By Stacy Thomas | Photos by Danny Alexander

Every day, the Rotary Club of New Albany puts its mission into motion

According to Webster’s Dictionary, the definition of the word “rotary”’ is: of motion; revolving around a center or axis; rotational. In the case of the Rotary Club of New Albany, the organization is a group of members in constant motion with a mission revolving around serving their community.

“Rotary Club is an international service organization with 1.2 million members. There are multiple clubs in Southern Indiana, including Clarksville, Corydon, Jeffersonville and Salem. Here in New Albany, our club just celebrated our 100th year of serving our community,” said Chad Dimmitt, president of the New Albany Rotary Club who has been a Rotarian for six years.

“I was originally invited to a Rotary meeting by my friend Bryant Hanson, a fellow Rotarian,” said Dimmitt. “It didn’t take long to want to become involved in our many community service projects and programs. When you work alongside so many service-oriented individuals, like I get to do through Rotary, you are quickly inspired to serve as well.”
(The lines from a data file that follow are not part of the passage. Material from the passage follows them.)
Lemma await_returns N fuel id dl b s :
  past dl N → N - sd_asked s < fuel → returns (await_reply fuel id dl b s).2.
Proof.
  intros HN. revert s. induction fuel as [|fuel IH]; intros s Hf; [lia|]. cbn [await_reply].
  pose proof (receive_returns N (S fuel) dl HN) as Hr. revert Hr IH.
  generalize (receive_message (S fuel) dl) (await_reply fuel id dl b). intros receive rest Hr IH.
  unfold attempt. unself. destruct (Hr s Hf) as [Hret Hv]. clear Hr.
  destruct (receive s) as [s1 [m|e| |]]; cbn in *; try done.
  - specialize (Hv m eq_refl). pose proof (quiet_discard m s1) as Hq. unfold discard in *.
    destruct (discard_abandoned_response m s1) as [s2 [|]] eqn:Ed; cbn in *.
    + apply IH. pose proof (io_asked _ _ _ Hq). lia.
    + apply discard_keeps in Ed as ->. pose proof (routed m id (sd_pending s1)) as Hro.
      pose proof (route_returns m id (sd_pending s1)) as Hrr.
      destruct (route_request_message m id (sd_pending s1)) as [p' [[v|]|e| |]]; cbn in *; try done.
      * apply IH. cbn. lia.
      * pose proof (sure_close 0 (set_failed (set_waiting p' s1))) as Hc.
        by destruct (close_with_grace 0 _) as [s3 []].
  - by destruct (bool_decide _ && b).
Qed.

Lemma notified_returns N fuel od dl s :
  past dl N → N - sd_asked s < fuel → returns (await_notification fuel od dl s).2.
Proof.
  intros HN. revert s. induction fuel as [|fuel IH]; intros s Hf; [lia|]. cbn [await_notification].
  revert IH. generalize (await_notification fuel od dl). intros rest IH. unself.
  pose proof (sure_check s) as Hc. pose proof (io_asked _ _ _ (quiet_check s)) as Ha.
  destruct (check_cancelled s) as [s1 [[]|e| |]]; cbn in *; try done.
  unfold recv_timeout. unself. destruct (reception_of _) as [m|e| |]; cbn.
  - set (s2 := set_heard _ _). pose proof (io_asked _ _ _ (quiet_discard m s2)) as Hq. unfold discard in *.
    destruct (discard_abandoned_response m s2) as [s3 [|]]; cbn in *.
    + destruct (Z.leb_spec dl (instant (sd_asked s3))) as [|Hlt]; cbn; [done|].
      destruct (_ <=? _)%Z; [done|]. apply IH. cbn.
      destruct (decide (N ≤ sd_asked s3)) as [Hge|]; [specialize (HN _ Hge); lia|]. lia.
    + pose proof (sure_deadline (sd_timeout s3) s3) as Hd.
      destruct (deadline_after (sd_timeout s3) s3) as [s4 [dl2| | |]]; cbn in *; try done.
      pose proof (decode_returns m) as Hdec. by destruct (decode_notification m).
  - done.
  - destruct (Z.leb_spec dl (instant (S (S (sd_asked s1))))) as [|Hlt]; cbn; [done|].
    destruct (_ <=? _)%Z; [done|]. apply IH. cbn.
    destruct (decide (N ≤ S (S (sd_asked s1)))) as [Hge|]; [specialize (HN _ Hge); lia|]. lia.
  - set (s2 := update _ _ _ _ _ _). pose proof (sure_check s2) as Hc2. 
    destruct (check_cancelled s2) as [s3 [[]|e| |]]; cbn in *; done.
Qed.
The New Albany Rotary Club is involved in numerous current and past service projects, which include preparing meals for families staying at the Ronald McDonald House; The Angel Tree Program, where funds are raised to shop for children during the holidays; Rotary Readers who spend time each month reading to students in area schools; and the annual Scholars Banquet honoring top graduating seniors in Floyd County.

In addition, the Rotary Club of New Albany also partners with other Southern Indiana organizations, including Hope Southern Indiana, New Albany/Floyd County Habitat for Humanity and Exit 0, the Jeffersonville-based homeless outreach.

The Rotary Club also gives grants and raises money for donations to benefit community organizations like the Louisville Youth Group, Floyd County Veterans Court and Open Door Youth Services. The Club also was involved in raising funds to benefit the hurricane relief effort in Haiti and the rehabilitation of a school in Jamaica.

“Our overall goal as Rotarians is to continue pursuing projects and programs that make our community, dudeour country, and the world a better place to live,” said Dimmitt. “Locally, our club just partnered with the City of New Albany to install a public drinking fountain in Bicentennial Park.”

And, the club’s annual Community Toast and Benefit Banquet recognizes a community member for best exemplifying the Rotary Club motto of “service above self.”

“Each year the event proceeds are split between our club for local grant programs and a charitable beneficiary of the honoree’s choosing,” Dimmitt said. “Over the past 23 years, more than half a million dollars have been raised to benefit local community causes through this annual banquet.”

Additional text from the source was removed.